Walter bought out his brother's interest in 1917 and continued to operate the business as W.G. Cook Store. At that time most of the trade was conducted on the barter system, as money was scarce and almost non-existent in Todd prior to the arrival of the railroad. Ledgers were kept containing what was owed and what was traded. Customers would trade chickens, roots and herbs and other items of value for merchandise or receive "W.G. Cook" tokens that were only redeemable at this store. Many of the bartered items would then go to Virginia on the train.

The General Store was the center of the community and served all the shopping needs of the local residents. Customers would gather around the wood cookstove to swap stories and catch up on the town news. Most customers either rode horseback or walked. Only a select few could afford automobiles and the few roads that existed were full of potholes.

===The Lean Years===

The Norfolk & Western pulled up its tracks from Todd to West Jefferson between 1933 and 1936. This was also the time of the Great Depression and Todd's businesses begun to close one by one. The W.G. Cook Store was the only store that survived through those lean years. Cook was the store's proprietor for 43 years before selling it to Kenny Goodman, who then changed the name to Goodman's Grocery.

===Goodmans Grocery===

Kenny Goodman ran a thriving general store business for some 20 years. During the last years of his tenure, he began to see the decline of the traditional general store. Automobiles became common place, new and better roads were built and chain grocery stores and department stores were constructed in Boone and West Jefferson. With this new accessibility to the outside world people began traveling to town to buy their goods. Mr. Goodman decided to sell the store that had been the center of trade for so many years.

===Three More Owners===

The store changed ownership four times during the next eight years. Goodman sold the store to Bob Peet who changed the name to the Todd General Store. Peet was unable to keep up with the changing demands and business declined. Peet sold it to Al and Carol Shelly who ran it for a couple of years before selling it to Dennis and Alice Dent, who operated it for another couple of years. During the proprietorship of these three owners, the stock was depleted as the decline of the rural country general store continued.

===The Morgans===

Joe and Sheila Morgan purchased the Todd General Store at the beginning of 1985 and operated the store for the next 17 years.

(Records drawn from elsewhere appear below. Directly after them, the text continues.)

Lemma recv_device_list_open sock mx n e devs n' :
  socket_is_valid sock = true -> recv_device_list sock mx n = ((e, devs), n') ->
  ws_open n' = ws_open n ∖ {[sock]} /\ Z.of_nat (length devs) <= Z.max 0 mx /\
  (e <> ERR_SUCCESS -> devs = []).
Proof.
  intros Hv E. unfold recv_device_list in E.
  assert (forall (x : error_code) k k', (socket_close sock ;; mret (x, [])) k = ((e, devs), k') ->
    ws_open k = ws_open n -> ws_open k' = ws_open n ∖ {[sock]} /\ Z.of_nat (length devs) <= Z.max 0 mx /\
    (e <> ERR_SUCCESS -> devs = [])) as Hstop.
  { intros x k k' ([] & k1 & E1 & E2)%M_bind_inv Ho. apply close_open in E1; [|done]. mret_eq.
    split; [congruence|]. split; [lia|done]. }
  apply M_bind_inv in E as (h & n1 & E1 & E).
  apply (keeps_open_unpack _ _ (keeps_open_recv_object _)) in E1.
  destruct h as [x|h]; [by eapply Hstop|]. destruct (negb _); [by eapply Hstop|].
  apply M_bind_inv in E as ([k bs] & n2 & E2 & E). apply keeps_open_recv_all in E2.
  destruct (negb _); [eapply Hstop; [done|congruence]|]. cbv zeta in E.
  apply M_bind_inv in E as (ds & n3 & [E3 Hl]%recv_devices_open & E).
  apply M_bind_inv in E as ([] & n4 & E4%close_open & E); [|done]. mret_eq.
  split; [congruence|]. split; [lia|done].
Qed.

Lemma list_devices_open token ip sp mx n e devs n' :
  remote_server_list_devices token ip sp mx n = ((e, devs), n') ->
  ws_open n' = ws_open n /\ Z.of_nat (length devs) <= Z.max 0 mx /\ (e <> ERR_SUCCESS -> devs = []).
Proof.
  intros E. unfold remote_server_list_devices in E. destruct ip as [ip|]; [|mret_eq; split_and!; [done|lia|done]].
  apply M_bind_inv in E as (sock & n1 & E1 & E). destruct (socket_is_valid sock) eqn:Ev; cbn [negb] in E.
  2: { apply connect_open in E1 as [[_ Ho]|(? & _)]; [|congruence]. mret_eq. split_and!; [done|lia|done]. }
  apply connect_open in E1 as [[-> _]|(_ & Hn & Ho)]; [done|].
  assert (forall k k' : N, ws_open k = {[sock]} ∪ ws_open n -> ws_open k' = ws_open k ∖ {[sock]} ->
    ws_open k' = ws_open n) as Hback.
  { intros k k' -> ->. clear -Hn. set_solver. }
  apply M_bind_inv in E as (aerr & n2 & E2 & E).
  assert (ws_open n2 = ws_open n1) as Ho2.
  { destruct (auth_is_enabled token); [by eapply keeps_open_auth_client|by mret_eq]. }
  rewrite Ho in Ho2. destruct (negb (error_code_eqb _ _)).
  { apply M_bind_inv in E as ([] & n3 & E3%close_open & E); [|done]. mret_eq.
    split; [by apply (Hback n2)|]. split; [lia|done]. }
  apply M_bind_inv in E as (ok & n3 & E3%keeps_open_send_bytes & E). rewrite Ho2 in E3. destruct (negb ok).
  { apply M_bind_inv in E as ([] & n4 & E4%close_open & E); [|done]. mret_eq.
    split; [by apply (Hback n3)|]. split; [lia|done]. }
  apply recv_device_list_open in E as (Ho4 & ? & ?); [|done]. split; [by apply (Hback n3)|done].
Qed.

(** asking a server for its devices stores no more of them than the caller has
    room for, whatever number the server announces, stores none when it reports an
    error, and leaves no descriptor behind on any path. *)
Theorem list_devices_bounded token ip sp mx n e devs n' :
  remote_server_list_devices token ip sp mx n = ((e, devs), n') ->
  ws_open n' = ws_open n /\ Z.of_nat (length devs) <= Z.max 0 mx /\ (e <> ERR_SUCCESS -> devs = []).
Proof. apply list_devices_open. Qed.
End listing.

(** ** The invariant *)

Section invariant.
  Context {N D : Type} `{WinsockLaws N} `{VhciDriverLaws D}.
  Implicit Types (n : N) (dd : D) (O : gset Z).

Definition rd_sockets (l : remote_device_list) : list Z := rd_socket <$> rl_devices l.
Definition rd_ports (l : remote_device_list) : list Z := rd_vhci_port <$> rl_devices l.

(** A device of the list owns an open socket and a connected port. *)
Definition device_ok O (c : vhci_context) (d : remote_device) : Prop :=
  socket_is_valid (rd_socket d) = true /\ rd_socket d ∉ O /\ rd_vhci d = true /\
  in_range (rd_vhci_port d) /\ port_in_state c (rd_vhci_port d) VHCI_PORT_CONNECTED = true.

(** [O]: the descriptors the rest of the program has open. *)
Record rl_inv O (l : remote_device_list) (c : vhci_context) n : Prop := {
  ri_init : rl_initialized l = true;
  ri_vhci : vhci_inv c;
  ri_count : rl_count l = Z.of_nat (length (rl_devices l));
  ri_locs : NoDup (rd_loc <$> rl_devices l);
  ri_socks : NoDup (rd_sockets l);
  ri_ports : NoDup (rd_ports l);
  ri_devices : Forall (device_ok O c) (rl_devices l);
  ri_open : ws_open n = O ∪ list_to_set (rd_sockets l);
  ri_free : forall j, in_range j -> j ∉ rd_ports l -> get_port c j = Some (port_free j);
}.

(** ** Lemmas: one device *)

Lemma attach_port_spec c d ip sp dd e r d1 dd' :
  vhci_inv c -> attach_port (Some c) d ip sp dd = ((e, r, d1), dd') ->
  exists c1 q, r = Some c1 /\ vhci_kept c c1 dd dd' /\ q = vhci_find_free_port (Some c) /\
  d1 = rd_set d (rd_socket d) (rd_device_info d) q (rd_state d) (rd_running d) /\
  (e = ERR_VHCI_NO_FREE_PORT /\ q = -1 /\ c1 = c /\ dd' = dd \/
   in_range q /\ get_port c q = Some (port_free q) /\
   exists st, let p := port_connecting (port_free q) (rd_device_info d) (Some ip) sp in
     c1 = set_port c q (port_set_state p st) /\
     (e = ERR_SUCCESS /\ st = VHCI_PORT_CONNECTED /\
        vd_requests dd' = vd_requests dd ++ [PLUGIN_HARDWARE (rd_socket d) (vp_devid p)] \/
      (e = ERR_VHCI_NOT_FOUND \/ e = ERR_VHCI_ATTACH_FAILED) /\ st = VHCI_PORT_ERROR)).
Proof.
  intros Hc E. unfold attach_port in E. cbv zeta in E.
  pose proof (find_free_spec (Z.to_nat VHCI_MAX_PORTS) c 0 ltac:(lia)) as Hf.
  assert (vhci_find_free_port (Some c) = find_free_loop (Z.to_nat VHCI_MAX_PORTS) c 0) as Eq.
  { unfold vhci_find_free_port. by rewrite (vi_init c Hc), (vi_max c Hc). }
  rewrite <- Eq in Hf. clear Eq. destruct (_ <? 0) eqn:En; bool_to_prop.
  { mret_eq. eexists _, _. split; [done|]. split; [done|]. split; [done|]. split; [done|]. left.
    destruct Hf as [[? _]|[? _]]; [done|lia]. }
  destruct Hf as [[? _]|(Hr & Hs & _)]; [lia|].
  assert (in_range (vhci_find_free_port (Some c))) as Hq.
  { unfold in_range, VHCI_MAX_PORTS in *. simpl in Hr. lia. }
  destruct (get_port_ok c _ Hc Hq) as (p & Ep & Hp). rewrite (in_state_get _ _ _ _ Ep) in Hs.
  pose proof (port_free_true _ _ Hp Hs) as ->.
  apply M_bind_inv in E as ([e1 r1] & d2 & E1 & E). mret_eq.
  apply vhci_attach_cases in E1 as (c1 & -> & K & E1); [|done].
  exists c1, (vhci_find_free_port (Some c)). split; [done|]. split; [done|]. split; [done|]. split; [done|].
  right. split; [done|]. split; [done|].
  destruct E1 as [(_ & ? & _)|(p & Ep' & _ & [(_ & Hne & _)|(-> & E1)])]; [done|by simplify_eq|].
  destruct E1 as [(-> & _ & _ & ->)|(_ & Hreq & [(-> & ->)|(-> & ->)])];
    eexists; (split; [done|]); auto.
Qed.

Lemma free_device_spec c d n dd r n' dd' :
  vhci_inv c -> rd_vhci d = true -> (0 <= rd_vhci_port d -> in_range (rd_vhci_port d)) ->
  free_remote_device (Some c) (Some d) (n, dd) = (r, (n', dd')) ->
  exists c', r = Some c' /\ vhci_kept c c' dd dd' /\
  ws_open n' = (if socket_is_valid (rd_socket d) then ws_open n ∖ {[rd_socket d]} else ws_open n) /\
  c' = (if rd_vhci_port d >=? 0 then set_port c (rd_vhci_port d) (port_free (rd_vhci_port d)) else c) /\
  (forall p, get_port c (rd_vhci_port d) = Some p -> in_range (rd_vhci_port d) ->
     port_is_free p = false -> is_Some (vc_driver_handle c) ->
     vd_requests dd' = vd_requests dd ++ [UNPLUG_HARDWARE (rd_vhci_port d)]).
Proof.
  intros Hc Hv Hr E. unfold free_remote_device in E.
  assert (exists x, remote_device_stop_forwarding (Some d) = Some x /\ rd_socket x = rd_socket d /\
    rd_vhci x = rd_vhci d /\ rd_vhci_port x = rd_vhci_port d) as (x & Ex & Es & Ev & Ep).
  { simpl. eexists. split; [done|]. by destruct (negb _). }
  rewrite Ex, Es, Ev, Ep in E. clear x Ex Es Ev Ep.
  apply M_bind_inv in E as ([] & [n1 dd1] & E1 & E).
  assert (dd1 = dd /\ ws_open n1 =
    if socket_is_valid (rd_socket d) then ws_open n ∖ {[rd_socket d]} else ws_open n) as [-> <-].
  { destruct (socket_is_valid (rd_socket d)) eqn:Es; [|by mret_eq].
    apply lift_l_inv in E1 as (n2 & E1 & ?). simplify_eq. split; [done|]. by eapply close_open. }
  rewrite Hv in E. cbn [andb] in E. destruct (_ >=? 0) eqn:Ep.
  2: { mret_eq. exists c. split; [done|]. split; [done|]. split; [done|]. split; [done|].
       intros p _ Hi. unfold in_range in Hi. rewrite Z.geb_leb in Ep. bool_to_prop. lia. }
  rewrite Z.geb_leb in Ep. bool_to_prop. apply M_bind_inv in E as ([e2 v2] & [n2 dd2] & E2 & E). mret_eq.
  apply lift_r_inv in E2 as (dd3 & E2 & ?). simplify_eq.
  apply detach_cases in E2 as (c1 & -> & K & [(_ & Hn & _)|(-> & _ & -> & q & Eq & Rq)]); [by destruct Hn; auto| |done].
  eexists. split; [done|]. split; [done|]. split; [done|]. split; [done|].
  intros p Epp _ Hnf [h Eh]. rewrite Rq. rewrite Eq in Epp. simplify_eq. by rewrite Hnf, Eh.
Qed.

(** The device that [remote_device_connect] puts at the head of the list. *)
Definition connected_device (loc : Z) (ip : bytes) (sp : Z) (b : bytes) (sock : Z)
    (info : usbip_usb_device) (port : Z) : remote_device := {|
  rd_loc := loc; rd_server_ip := copy_str ip 64; rd_server_port := sp; rd_socket := sock;
  rd_device_info := info; rd_busid := copy_str b USBIP_BUSID_MAX; rd_vhci := true;
  rd_vhci_port := port; rd_state := REMOTE_DEV_STATE_CONNECTED; rd_running := false; rd_seqnum := 1 |}.

Definition add_device (d : remote_device) (l : remote_device_list) : remote_device_list := {|
  rl_devices := d :: rl_devices l; rl_count := rl_count l + 1; rl_initialized := rl_initialized l |}.

(** A failure frees the device: the port it had taken is given back. *)
Lemma connect_failed (err : error_code) (list : ptr remote_device_list) c c1 d n dd x n' dd' q :
  vhci_inv c1 -> rd_vhci d = true -> rd_vhci_port d = q ->
  (q = -1 /\ c1 = c \/
   in_range q /\ get_port c q = Some (port_free q) /\ exists p, c1 = set_port c q p) ->
  (free_remote_device (Some c1) (Some d) ≫= fun v => mret (err, list, v, NULL : ptr Z)) (n, dd) =
    (x, (n', dd')) ->
  x = (err, list, Some c, NULL) /\ vhci_kept c1 c dd dd' /\
  ws_open n' = (if socket_is_valid (rd_socket d) then ws_open n ∖ {[rd_socket d]} else ws_open n).
Proof.
  intros Hc Hv <- Hq E. apply M_bind_inv in E as (v & [n1 dd1] & E1 & E). mret_eq.
  apply free_device_spec in E1 as (c' & -> & K & -> & Ec & _); [|done|done|].
  2: { intros ?. destruct Hq as [[? _]|[? _]]; [lia|done]. }
  assert (c' = c) as ->; [|done]. rewrite Ec. destruct Hq as [[-> ->]|(Hr & Hg & p & ->)]; [done|].
  rewrite (proj2 (Z.geb_le _ _)) by apply Hr. rewrite set_port_twice. by apply set_port_same.
Qed.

In the first few months, the Morgans undertook needed structural repairs to the building, constructed bathrooms, brought in running water, put in an extensive septic system, and built a parking lot. They searched for replacement fixtures and advertising memorabilia in an attempt to recapture the look of the General Store as it had been in its heyday. Advertising was done throughout the region to attract visitors to the store hoping that their visits would add an economic base to allow the business to remain open year-round to serve the local community's needs.

===The Mann's Store===

Robert and Virginia Mann purchased the store at the start of 2002 and provided more structural repairs and updated the store's arrangements, providing more seating for audiences of the store's many musical and cultural events, an internet station, and adding a new wooden deck to the back of the store. The store was closed in 2016.

==The Cook House==

The W.G. Cook house (built in 1916) served as the residence of the store owners until the Morgan purchase. In 1986, the house was converted to use as retail space offering antiques, crafts and collectibles. In 1994, the house was again converted into a rental residential property until December 2000.

==2021 Fire==

On the evening of February 25, 2021, Todd General Store was heavily damaged by a fire that occurred around 9:45 pm EST.